Par déclaration au greffe de la cour d'appel du 30 août 2021, la SCI Les portes des Alpes a interjeté appel de cette décision en ce qu'elle l'a :
- condamnée à payer à M. [R] et Mme [H] :
- la somme de 12 500 euros TTC au titre des travaux de reprise des problèmes humidité,
- la somme de 2 800 euros TTC au titre de la ventilation du vide-sanitaire,
- la somme de 480 euros TTC au titre des spots électriques ;
- condamnée à payer à M. [R] et Mme [H] la somme de 5 000 euros par application des dispositions de l'article 700 du code de procédure civile
- déboutée de ses demandes d'irrecevabilité et au titre de l'article 700 du code de procédure civile.

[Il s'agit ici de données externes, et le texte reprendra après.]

(** Trimming clears the keystone of a circuit before it removes the circuit from
    the hash index, so what it removes is the empty key: once another circuit is
    opened under the trimmed key, it is found under the payment hash of the circuit
    that was trimmed. *)
Theorem trimmed_hash_stays_indexed (m m1 m2 : circuitMap) (chanID : ShortChannelID) (start : Z) (c c2 : PaymentCircuit) :
  reachable m -> is_uint 64 start ->
  LookupOpenCircuit (mkCircuitKey chanID start) m = Some c -> TrimOpenCircuits true chanID start m = (Ok tt, m1) ->
  LookupCircuit (Incoming c2) m1 = Some c2 -> Outgoing c2 = None ->
  OpenCircuits true [mkKeystone (Incoming c2) (mkCircuitKey chanID start)] m1 = (Ok tt, m2) ->
  opening (mkCircuitKey chanID start) c2 ∈ LookupByPaymentHash (pc_PaymentHash c) m2.
Proof.
  intros Hr Hs Hopen Htrim Hc2 Hout Hrun. pose proof (reachable_ok m Hr) as [Hok [stale Hsy]].
  set (o := mkCircuitKey chanID start) in *.
  assert (Hne : o <> EmptyCircuitKey).
  { intros Heq. unfold LookupOpenCircuit in Hopen. rewrite Heq, (ok_nonempty m Hok) in Hopen. done. }
  assert (Hix : o ∈ indexed m1 (pc_PaymentHash c)).
  { assert (Hin : o ∈ indexed m (pc_PaymentHash c)).
    { unfold LookupOpenCircuit, deref in Hopen. destruct (opened m !! o) as [l|] eqn:Hl; [|done]. cbn in Hopen. by apply (ok_index m Hok o l c). }
    unfold TrimOpenCircuits in Htrim. destruct (trim_loop _ _ _ m) as [[keys m']|] eqn:Hloop; [|done].
    pose proof (trim_loop_index _ _ _ _ _ _ _ _ Hok Hne Hin Hloop) as H. destruct keys; injection Htrim as <-; exact H. }
  destruct (trim_ok true chanID start m Hok Hs) as (n & m1' & r & Hrun1 & Hok1 & _ & _ & _ & Hr1).
  rewrite Htrim in Hrun1. injection Hrun1 as <- <-. destruct Hr1 as [(_ & _ & Hsy1)|(? & _)]; [|done]. specialize (Hsy1 stale Hsy).
  assert (Hop : openable m1 [mkKeystone (Incoming c2) o]).
  { split; [apply list.NoDup_singleton|]. split; [apply list.NoDup_singleton|].
    intros ks ->%list_elem_of_singleton. cbn. split; [done|]. intros c'. congruence. }
  pose proof (open_ok stale true _ m1 _ m2 Hok1 Hsy1 Hop Hrun) as (Hok2 & _ & (S1 & _)).
  destruct (S1 _ ltac:(by apply list_elem_of_singleton)) as (c' & Hc' & _ & _ & Ho). cbn in Hc', Ho.
  assert (c' = c2) as -> by congruence.
  assert (Hix2 : o ∈ indexed m2 (pc_PaymentHash c)).
  { unfold OpenCircuits in Hrun. apply M_bind_Ok in Hrun as (lks & s & Hchk & Hrun). injection Hchk as Hchk <-.
    apply (checkKeystones_Ok m1 [mkKeystone (Incoming c2) o]) in Hchk as [Hsnd _]. apply M_bind_Ok in Hrun as ([] & s & Hdb & Hrun). injection Hdb as <-.
    unfold modify in Hrun. injection Hrun as <-. destruct lks as [|lk [|? ?]]; try done. cbn [foldl].
    unfold openOne. cbv zeta. destruct (cm_heap _ !! lk.1); [|exact Hix].
    rewrite indexed_add. destruct (decide _); [|exact Hix]. apply elem_of_union. right. exact Hix. }
  unfold LookupByPaymentHash. apply list_elem_of_omap. exists o. split; [by apply elem_of_elements|exact Ho].
Qed.

(** ** Witnesses *)
Lemma run_pair {A B} (p : A * B) a : p.1 = a -> p = (a, p.2).
Proof. intros <-. by destruct p. Qed.

Definition ex_chan (n : Z) : ShortChannelID := mkSCID n 1 0.
Definition ex_c1 : PaymentCircuit :=
  mkCircuit (mkAddRef 7 0) (mkCircuitKey (ex_chan 1) 0) None (replicate 32 Byte.x01) 1000 990 31 None false.
Definition ex_c2 : PaymentCircuit :=
  mkCircuit (mkAddRef 7 1) (mkCircuitKey (ex_chan 1) 1) None (replicate 32 Byte.x02) 2000 1990 31 None false.
Definition ex_out : CircuitKey := mkCircuitKey (ex_chan 2) 5.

Par ordonnance du 23 février 2023, le conseiller de la mise en état a :
- débouté M. [R] et Mme [H] de leur demande tendant à prononcer l'irrecevabilité des écritures de la SCI Les portes des Alpes valablement notifiées le 31 mai 2022 sur le fondement de l'article 910 du code de procédure civile ;
- condamné M. [R] et Mme [H] aux dépens de l'incident, distraits au profit de Me Forquin sur son affirmation de droit ;
- débouté la SCI Les portes des Alpes et M. [R] et Mme [H] de leur demande d'indemnité procédurale.

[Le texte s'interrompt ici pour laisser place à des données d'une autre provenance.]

(* ===== verification/Mailbox.v ===== *)
(** * The mailboxes of the switch ([htlcswitch/mailbox.go])

    Every channel has a mailbox: packets wait there until its link has put them into
    a commitment, and are delivered again when the link comes back.  A courier
    goroutine looks at the heads of the two queues, lets go of the lock, and then
    delivers, so other operations happen in between; it is a state machine. *)

From S2P Require Import Prelude Wire Messages Failures Units Tx FwdPkg UpdateLog Circuits.

(** ** Queues

    A [list.List] with the map from circuit keys to its elements and the next
    element to deliver.  An element is known by the number it was given. *)
Record queue (A : Type) := mkQueue { q_list : list (Z * A); q_index : gmap CircuitKey Z; q_head : option Z }.
Arguments mkQueue {A} _ _ _.
Arguments q_list {A} _.
Arguments q_index {A} _.
Arguments q_head {A} _.

#[export] Instance queue_eta A : Eta (queue A) := fun q => mkQueue (q_list q) (q_index q) (q_head q).

Section Queue.
Context {A : Type}.

Definition empty_queue : queue A := mkQueue [] ∅ None.

Definition Front (q : queue A) : option Z := fst <$> head (q_list q).

Fixpoint value_of (e : Z) (l : list (Z * A)) : option A :=
  match l with [] => None | (i, a) :: l => if i =? e then Some a else value_of e l end.

(** [Element.Next]. *)
Fixpoint next_of (e : Z) (l : list (Z * A)) : option Z :=
  match l with [] => None | (i, _) :: l => if i =? e then fst <$> head l else next_of e l end.

Definition remove_el (e : Z) (l : list (Z * A)) : list (Z * A) := filter (fun x => x.1 <> e) l.

(** [PushBack], and the head if nothing else waits. *)
Definition push (k : CircuitKey) (e : Z) (a : A) (q : queue A) : queue A :=
  mkQueue (q_list q ++ [(e, a)]) (<[k := e]> (q_index q)) (match q_head q with None => Some e | h => h end).

(** The head moves on before its element is removed. *)
Definition ack (k : CircuitKey) (e : Z) (q : queue A) : queue A :=
  mkQueue (remove_el e (q_list q)) (delete k (q_index q))
    (if decide (q_head q = Some e) then next_of e (q_list q) else q_head q).

Definition peek (q : queue A) : option (Z * A) :=
  e ← q_head q; a ← value_of e (q_list q); Some (e, a).

(** The courier delivered [e]; it moves the head only if it is still there. *)
Definition advance (e : Z) (q : queue A) : queue A :=
  if decide (q_head q = Some e) then q <| q_head := next_of e (q_list q) |> else q.

Definition reset_head (q : queue A) : queue A := q <| q_head := Front q |>.
End Queue.

(** ** The mailbox *)
Record pktWithExpiry := mkPktWithExpiry { pe_pkt : htlcPacket; pe_expiry : Z }.

(** [isDust feeRate incoming localCommit amt assetId]. *)
Abbreviation dustClosure := (Z -> bool -> bool -> Z -> Z -> bool).

Inductive mberr : Type := ErrPacketAlreadyExists | ErrUnknownHtlcType.

Section Mailbox.
Context {Msg : Type}.

Record memoryMailBox := mkMailBox {
  mb_shortChanID : ShortChannelID;
  mb_expiry : Z;
  wireMessages : list Msg;
  repPkts : queue htlcPacket;
  addPkts : queue pktWithExpiry;
  mb_next : Z;
  mb_feeRate : Z;
  isDust : option dustClosure
}.

#[export] Instance memoryMailBox_eta : Eta memoryMailBox := fun m =>
  mkMailBox (mb_shortChanID m) (mb_expiry m) (wireMessages m) (repPkts m) (addPkts m) (mb_next m) (mb_feeRate m) (isDust m).

Definition newMemoryMailBox (shortChanID : ShortChannelID) (expiry : Z) : memoryMailBox :=
  mkMailBox shortChanID expiry [] empty_queue empty_queue 0 0 None.

Abbreviation MB := (M memoryMailBox mberr).

Definition AddMessage (msg : Msg) (m : memoryMailBox) : memoryMailBox := m <| wireMessages ::= fun l => l ++ [msg] |>.
Definition ResetMessages (m : memoryMailBox) : memoryMailBox := m <| wireMessages := [] |>.

(** The wire courier takes a message off the front. *)
Definition nextMsg (m : memoryMailBox) : option (Msg * memoryMailBox) :=
  match wireMessages m with [] => None | msg :: l => Some (msg, m <| wireMessages := l |>) end.

Definition AddPacket (now : Z) (pkt : htlcPacket) : MB unit :=
  match pk_htlc pkt with
  | UMFulfill _ | UMFail _ =>
      m ← get;
      _ ← check (bool_decide (is_Some (q_index (repPkts m) !! inKey pkt))) ErrPacketAlreadyExists;
      modify (fun m => m <| repPkts ::= push (inKey pkt) (mb_next m) pkt |> <| mb_next ::= Z.succ |>)
  | UMAdd _ =>
      m ← get;
      _ ← check (bool_decide (is_Some (q_index (addPkts m) !! inKey pkt))) ErrPacketAlreadyExists;
      modify (fun m => m <| addPkts ::= push (inKey pkt) (mb_next m) (mkPktWithExpiry pkt (now + mb_expiry m)) |>
                         <| mb_next ::= Z.succ |>)
  | _ => throw ErrUnknownHtlcType
  end.

Definition AckPacket (k : CircuitKey) (m : memoryMailBox) : bool * memoryMailBox :=
  match q_index (repPkts m) !! k with
  | Some e => (true, m <| repPkts ::= ack k e |>)
  | None =>
      match q_index (addPkts m) !! k with
      | Some e => (true, m <| addPkts ::= ack k e |>)
      | None => (false, m)
      end
  end.

Definition HasPacket (k : CircuitKey) (m : memoryMailBox) : bool := bool_decide (is_Some (q_index (repPkts m) !! k)).

Definition ResetPackets (m : memoryMailBox) : memoryMailBox :=
  m <| repPkts ::= reset_head |> <| addPkts ::= reset_head |>.

Definition SetFeeRate (feeRate : Z) (m : memoryMailBox) : memoryMailBox := m <| mb_feeRate := feeRate |>.
Definition SetDustClosure (d : dustClosure) (m : memoryMailBox) : memoryMailBox := m <| isDust := Some d |>.

(** The elements are summed up in the order of the list; the order of the map does
    not show in a sum. *)
Definition dust_of (d : dustClosure) (feeRate : Z) (localCommit : bool) (sum : Z) (p : htlcPacket) : Z :=
  let amt := pk_amount p in
  if d feeRate false localCommit (ToSatoshis amt) (pk_assetId p) then u64 (sum + amt) else sum.

Definition DustPackets (m : memoryMailBox) : res mberr (Z * Z) :=
  match q_list (addPkts m), isDust m with
  | [], _ => Ok (0, 0)
  | _, None => Panic
  | l, Some d =>
      let pkts := (fun x => pe_pkt x.2) <$> l in
      Ok (foldl (dust_of d (mb_feeRate m) true) 0 pkts, foldl (dust_of d (mb_feeRate m) false) 0 pkts)
  end.

(** *** Failing an add *)
Section FailAdd.
Context `{VarIntOps, SphinxLib} (fetchUpdate : ShortChannelID -> option ChannelUpdate).

Definition addFailure (sid : ShortChannelID) : FailureMessage :=
  match fetchUpdate sid with
  | None => FailTemporaryNodeFailure
  | Some update => FailTemporaryChannelFailure (Some update)
  end.

Definition failPacket (pkt : htlcPacket) (localFailure : bool) (failure : LinkError) (reason : bytes) : htlcPacket :=
  mkPacket (incomingChanID pkt) (mkSCID 0 0 0) (incomingHTLCID pkt) 0 (sourceRef pkt) None 0 0 0
    (UMFail (mkUpdateFailHTLC zero32 0 reason [])) None localFailure (Some failure) false true false (pk_circuit pkt) 0 0.

(** The packet the switch is sent, if any. *)
Definition FailAdd (pkt : htlcPacket) (m : memoryMailBox) : option htlcPacket * memoryMailBox :=
  match AckPacket (inKey pkt) m with
  | (false, m) => (None, m)
  | (true, m) =>
      let failure := addFailure (mb_shortChanID m) in
      let linkError := NewDetailedLinkError failure OutgoingFailureDownstreamHtlcAdd in
      match obfuscator pkt with
      | None => match encode_failure failure with
                | Ok reason => (Some (failPacket pkt true linkError reason), m)
                | _ => (None, m)
                end
      | Some e => match EncryptFirstHop e failure with
                  | Ok reason => (Some (failPacket pkt false linkError reason), m)
                  | _ => (None, m)
                  end
      end
  end.
End FailAdd.

(** *** The packet courier *)

(** What the courier saw when it held the lock. *)
Record peeked := mkPeeked { nextRep : option (Z * htlcPacket); nextAdd : option (Z * pktWithExpiry) }.

(** It waits while both heads are empty. *)
Definition courier_peek (m : memoryMailBox) : option peeked :=
  match q_head (repPkts m), q_head (addPkts m) with
  | None, None => None
  | _, _ => Some (mkPeeked (peek (repPkts m)) (peek (addPkts m)))
  end.

(** Replies go before adds. *)
Definition courier_deliver (p : peeked) (m : memoryMailBox) : option (htlcPacket * memoryMailBox) :=
  match nextRep p, nextAdd p with
  | Some (e, pkt), _ => Some (pkt, m <| repPkts ::= advance e |>)
  | None, Some (e, a) => Some (pe_pkt a, m <| addPkts ::= advance e |>)
  | None, None => None
  end.
End Mailbox.
Arguments memoryMailBox Msg : clear implicits.

(** ** The orchestrator: the mailboxes of all channels *)
Section Orchestrator.
Context {Msg : Type}.

Record mailOrchestrator := mkOrchestrator {
  mailboxes : gmap bytes (memoryMailBox Msg);
  liveIndex : gmap ShortChannelID bytes;
  unclaimedPackets : gmap ShortChannelID (list htlcPacket);
  mo_expiry : Z
}.

#[export] Instance mailOrchestrator_eta : Eta mailOrchestrator := fun mo =>
  mkOrchestrator (mailboxes mo) (liveIndex mo) (unclaimedPackets mo) (mo_expiry mo).

Definition newMailOrchestrator (expiry : Z) : mailOrchestrator := mkOrchestrator ∅ ∅ ∅ expiry.

Definition GetOrCreateMailBox (chanID : bytes) (sid : ShortChannelID) (mo : mailOrchestrator) : mailOrchestrator :=
  match mailboxes mo !! chanID with
  | Some _ => mo
  | None => mo <| mailboxes ::= <[chanID := newMemoryMailBox sid (mo_expiry mo)]> |>
  end.

(** [mailbox.AddPacket] of the mailbox a channel id leads to. *)
Definition addTo (now : Z) (chanID : bytes) (pkt : htlcPacket) : M mailOrchestrator mberr unit := fun mo =>
  match mailboxes mo !! chanID with
  | None => (Panic, mo)
  | Some box => let '(r, box) := AddPacket now pkt box in (r, mo <| mailboxes ::= <[chanID := box]> |>)
  end.

(** The mailbox of [cid] exists; errors of [AddPacket] are not looked at. *)
Definition BindLiveShortChanID (now : Z) (cid : bytes) (sid : ShortChannelID) (mo : mailOrchestrator) : mailOrchestrator :=
  let pkts := default [] (unclaimedPackets mo !! sid) in
  let mo := mo <| liveIndex ::= <[sid := cid]> |> <| unclaimedPackets ::= delete sid |> in
  foldl (fun mo pkt => snd (addTo now cid pkt mo)) mo pkts.

Definition Deliver (now : Z) (sid : ShortChannelID) (pkt : htlcPacket) : M mailOrchestrator mberr unit := fun mo =>
  match liveIndex mo !! sid with
  | Some chanID => addTo now chanID pkt (GetOrCreateMailBox chanID sid mo)
  | None => (Ok tt, mo <| unclaimedPackets ::= fun u => <[sid := default [] (u !! sid) ++ [pkt]]> u |>)
  end.
End Orchestrator.
Arguments mailOrchestrator Msg : clear implicits.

Prétentions et moyens des parties :
Dans ses dernières écritures du 27 avril 2023, régulièrement notifiées par voie de communication électronique, la SCI Les portes des Alpes sollicite l'infirmation des chefs critiqués de la décision et demande à la cour de :
- Confirmer le jugement du 23 août 2021 en ce qu'il l'a condamnée à payer à M. [R] et Mme [H] la somme de 480 euros au titre du remplacement des spots ;
- Réformer le jugement du 23 août 2021 pour le surplus ;
- Condamner in solidum M. [R] et Mme [H] à lui payer une indemnité de 4 000 euros sur le fondement de l'article 700 du code de procédure civile, au titre des frais irrépétibles exposés en première instance et en appel ;
- Condamner les mêmes aux dépens de la procédure de première instance et d'appel, avec distraction au profit de Me Christian Forquin, en application des dispositions de l'article 699 du code de procédure civile.

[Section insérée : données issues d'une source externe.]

Record mailroom_ok (s : mailroom) : Prop := {
  mo_box : box_ok (mr_box s);
  mo_reps : delivery_ok (mb_next (mr_box s)) (repPkts (mr_box s)) (mr_peeked s ≫= nextRep) (mr_reps s);
  mo_adds : delivery_ok (mb_next (mr_box s)) (addPkts (mr_box s)) (mr_peeked s ≫= nextAdd) (mr_adds s);
  mo_peeked : forall p, mr_peeked s = Some p -> is_Some (nextRep p) \/ is_Some (nextAdd p)
}.

(** A mailbox operation keeps both queues and what is held and delivered. *)
Definition keeps (m m' : memoryMailBox Msg) : Prop :=
  box_ok m -> box_ok m' /\
  (forall held D, delivery_ok (mb_next m) (repPkts m) held D -> delivery_ok (mb_next m') (repPkts m') held D) /\
  (forall held D, delivery_ok (mb_next m) (addPkts m) held D -> delivery_ok (mb_next m') (addPkts m') held D).

Lemma keeps_refl m : keeps m m.
Proof. done. Qed.

Lemma AddPacket_keeps now pkt m : keeps m (snd (AddPacket now pkt m)).
Proof.
  intros [Hr Ha]. assert (Hs : mb_next m <= Z.succ (mb_next m)) by lia. unfold AddPacket. destruct (pk_htlc pkt); try done; cbn; unfold mbind, M_bind, get, check;
    case_bool_decide as Hk; try done; apply eq_None_not_Some in Hk; cbn.
  - split; [split; [exact (queue_mono _ _ _ _ Hs Hr)|by apply push_ok]|]. split; intros held D HD; [exact (delivery_mono _ _ _ _ _ Hs HD)|].
    by eapply push_delivery.
  - split; [split; [by apply push_ok|exact (queue_mono _ _ _ _ Hs Ha)]|]. split; intros held D HD; [|exact (delivery_mono _ _ _ _ _ Hs HD)].
    by eapply push_delivery.
  - split; [split; [by apply push_ok|exact (queue_mono _ _ _ _ Hs Ha)]|]. split; intros held D HD; [|exact (delivery_mono _ _ _ _ _ Hs HD)].
    by eapply push_delivery.
Qed.

Lemma AckPacket_keeps k m : keeps m (snd (AckPacket k m)).
Proof.
  intros [Hr Ha]. unfold AckPacket. destruct (q_index (repPkts m) !! k) as [e|] eqn:He; cbn.
  - split; [split; [by apply ack_ok|done]|]. split; [|done]. intros held D. by eapply ack_delivery.
  - destruct (q_index (addPkts m) !! k) as [e|] eqn:He'; cbn; [|done].
    split; [split; [done|by apply ack_ok]|]. split; [done|]. intros held D. by eapply ack_delivery.
Qed.

Lemma FailAdd_box pkt m : snd (FailAdd fetchUpdate pkt m) = snd (AckPacket (inKey pkt) m).
Proof. unfold FailAdd. destruct (AckPacket (inKey pkt) m) as [[|] m']; [|done]. by repeat case_match. Qed.

Lemma keeps_room s m' pk f : mailroom_ok s -> keeps (mr_box s) m' -> (pk = mr_peeked s \/ pk = None) ->
  mailroom_ok (mkMailroom m' pk (mr_reps s) (mr_adds s) f).
Proof.
  intros [Hb Hr Ha Hp] Hk Hpk. destruct (Hk Hb) as (Hb' & Kr & Ka).
  destruct Hpk as [->| ->]; split; cbn; try done; [by apply Kr|by apply Ka|by eapply Kr, drop_held|by eapply Ka, drop_held].
Qed.

Lemma mail_step_ok ev s s' : mailroom_ok s -> mail_step ev s = Some s' -> mailroom_ok s'.
Proof.
  intros Hok. destruct ev; cbn [mail_step].
  - intros [= <-]. apply keeps_room; [done|apply AddPacket_keeps|by left].
  - intros [= <-]. apply keeps_room; [done|apply AckPacket_keeps|by left].
  - pose proof (FailAdd_box pkt (mr_box s)) as Hb. destruct (FailAdd _ _ _) as [f box]. cbn in Hb. intros [= <-]. subst box.
    apply keeps_room; [done|apply AckPacket_keeps|by left].
  - destruct (mr_peeked s) eqn:Hpk; [done|]. destruct (courier_peek (mr_box s)) as [p|] eqn:Hp; [|done]. intros [= <-].
    destruct Hok as [[Hqr Hqa] Hr Ha _]. rewrite Hpk in Hr, Ha. cbn in Hr, Ha. unfold courier_peek in Hp.
    assert (Hpp : p = mkPeeked (peek (repPkts (mr_box s))) (peek (addPkts (mr_box s))) /\
      (is_Some (q_head (repPkts (mr_box s))) \/ is_Some (q_head (addPkts (mr_box s))))).
    { destruct (q_head (repPkts _)), (q_head (addPkts _)); try done; injection Hp as <-; (split; [done|]); eauto. }
    destruct Hpp as [-> Hhead]. split; cbn; [by split|by eapply peek_delivery|by eapply peek_delivery|]. intros p [= <-]. cbn.
    destruct Hhead as [?|?]; [left|right]; by eapply peek_head.
  - destruct (mr_peeked s) as [p|] eqn:Hpk; [|done]. cbn. destruct (courier_deliver p (mr_box s)) as [[pkt box]|] eqn:Hd; [|done]. cbn.
    intros [= <-]. destruct Hok as [[Hqr Hqa] Hr Ha _]. rewrite Hpk in Hr, Ha. cbn in Hr, Ha. unfold courier_deliver in Hd.
    destruct (nextRep p) as [[e a]|], (nextAdd p) as [[e' [a' x']]|]; try done; injection Hd as <- <-; split; cbn; rewrite ?app_nil_r; try done.
    all: try (split; [by apply advance_ok|done]); try (split; [done|by apply advance_ok]); try (by eapply drop_held); by eapply advance_delivery.
  - destruct (mr_peeked s) as [p|] eqn:Hpk; [|done]. cbn. destruct (nextAdd p) as [[e a]|]; [|done]. cbn. destruct (_ <=? _); [|done].
    pose proof (FailAdd_box (pe_pkt a) (mr_box s)) as Hb. destruct (FailAdd _ _ _) as [f box]. cbn in Hb. intros [= <-]. subst box.
    apply keeps_room; [done|apply AckPacket_keeps|by right].
  - intros [= <-]. destruct Hok as [[Hqr Hqa] _ _ _]. split; cbn; [by split; apply reset_ok|by eapply reset_delivery|by eapply reset_delivery|done].
Qed.

Lemma mail_reachable_ok s : mail_reachable s -> mailroom_ok s.
Proof.
  intros (sid & expiry & Hr). assert (Hs : mailroom_ok (new_mailroom sid expiry)).
  { split; cbn; [split; apply empty_queue_ok|apply empty_delivery|apply empty_delivery|done]. }
  induction Hr as [|s s1 s2 [ev Hev] _ IH]; [done|]. apply IH. by eapply mail_step_ok.
Qed.

Lemma courier_waits m : courier_peek m = None <-> q_head (repPkts m) = None /\ q_head (addPkts m) = None.
Proof. unfold courier_peek. destruct (q_head (repPkts m)), (q_head (addPkts m)); split; try done; by intros []. Qed.

(** A queue names each key once. *)
Lemma queue_nodup {A} (key : A -> CircuitKey) next (q : queue A) : queue_ok key next q -> NoDup ((fun x => key x.2) <$> q_list q).
Proof.
  intros Hq. pose proof (qo_sorted _ _ _ Hq) as Hs. assert (Hin : forall x, x ∈ q_list q -> x ∈ q_list q) by done. revert Hs Hin.
  generalize (q_list q) at 1 2 4. induction l as [|[e a] l IH]; [constructor|]. intros [Hs He]%StronglySorted_inv Hin.
  constructor; [|apply IH; [done|intros x Hx; apply Hin; by right]].
  intros ([e' b] & Hk & Hb)%list_elem_of_fmap. cbn in Hk.
  pose proof (queue_key key next q e a _ Hq (Hin _ ltac:(by left)) eq_refl) as H1.
  pose proof (queue_key key next q e' b _ Hq (Hin _ ltac:(by right)) eq_refl) as H2. rewrite Hk in H1.
  assert (e = e') as <- by congruence. eapply list.Forall_forall in He; [|apply elem_of_ids; by eexists]. cbn in He. lia.
Qed.

Lemma waiting_delivered {A} next (q : queue A) held D x : q_head q = None -> delivery_ok next q held D -> x ∈ q_list q -> x ∈ D.
Proof.
  intros Hh [_ _ _ H4 Hs _] Hx. destruct x as [e a]. assert (He : e ∈ ids (q_list q)) by (apply elem_of_ids; by eexists).
  apply H4 in He as [_ He]. specialize (He ltac:(rewrite Hh; done)). apply elem_of_ids in He as [b Hb]. by rewrite <- (Hs e b a Hb Hx).
Qed.

(** C27. Whatever is added, acknowledged and failed between what the courier sees and
    what it delivers: a mailbox holds at most one reply and one add for an incoming
    HTLC; since the last reset each packet was delivered at most once and in the
    order it was queued; when the courier waits, every packet still queued was
    delivered; and what the courier holds can always be delivered. *)
Theorem courier_correct (s : mailroom) : mail_reachable s ->
  NoDup ((fun x => inKey x.2) <$> q_list (repPkts (mr_box s))) /\
  NoDup ((fun x => add_key x.2) <$> q_list (addPkts (mr_box s))) /\
  StronglySorted Z.lt (ids (mr_reps s)) /\ StronglySorted Z.lt (ids (mr_adds s)) /\
  (courier_peek (mr_box s) = None -> forall x, x ∈ q_list (repPkts (mr_box s)) -> x ∈ mr_reps s) /\
  (courier_peek (mr_box s) = None -> forall x, x ∈ q_list (addPkts (mr_box s)) -> x ∈ mr_adds s) /\
  (forall p, mr_peeked s = Some p -> is_Some (mail_step EvDeliver s)).
Proof.
  intros [[Hqr Hqa] Hr Ha Hp]%mail_reachable_ok. split_and!.
  - by eapply queue_nodup.
  - by eapply queue_nodup.
  - apply Hr.
  - apply Ha.
  - intros [Hn _]%courier_waits x. by eapply waiting_delivered.
  - intros [_ Hn]%courier_waits x. by eapply waiting_delivered.
  - intros p Hpk. cbn. rewrite Hpk. cbn. unfold courier_deliver.
    destruct (Hp p Hpk) as [[[e a] ->]|[[e a] ->]]; [by eexists|]. destruct (nextRep p) as [[? ?]|]; by eexists.
Qed.

(** *** Redelivery *)

(** The courier runs without being disturbed. *)
Fixpoint drain (n : nat) m : list htlcPacket * memoryMailBox Msg :=
  match n with
  | O => ([], m)
  | S n =>
      match p ← courier_peek m; courier_deliver p m with
      | None => ([], m)
      | Some (pkt, m) => let '(l, m) := drain n m in (pkt :: l, m)
      end
  end.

Au soutien de ses prétentions, la SCI Les portes des Alpes fait valoir notamment que :
le manque d'étanchéité des fondations et l'absence de drain périphérique sont des désordres purement esthétiques particulièrement modérés qui ne rendent pas l'ouvrage impropre à sa destination ou qui porteraient atteinte à la solidité de l'ouvrage ;
elle a uniquement vendu le bien et n'est jamais intervenue sur le chantier, l'intégralité des travaux ayant été confiés à la société Floriot Habitat Construction en qualité de contractant général, de sorte qu'aucun manquement contractuel ne peut lui être imputé;
c'est la société Floriot Habitat Construction qui était chargée de la maîtrise d'oeuvre d'exécution ;
les désordres constatés ne sont nullement liés aux travaux de VRD réalisés par la société [B] Frères, représentée par la même personne que la SCI ;
elle ne dispose d'aucune compétence technique particulière en matière de construction et n'a jamais été alertée sur les défauts d'exécution des travaux ;
la garantie de parfait achèvement n'est pas due par le vendeur ;
elle n'a jamais pris l'engagement de réaliser un drainage, puisque M. [F] n'étant pas son mandataire, et que seule la société Floriot Habitat Groupe était tenue contractuellement de réaliser une telle prestation ;
sur la garantie biennale de bon fonctionnement afférente aux spots électriques, elle n'entend plus contester la décision rendue sur ce point.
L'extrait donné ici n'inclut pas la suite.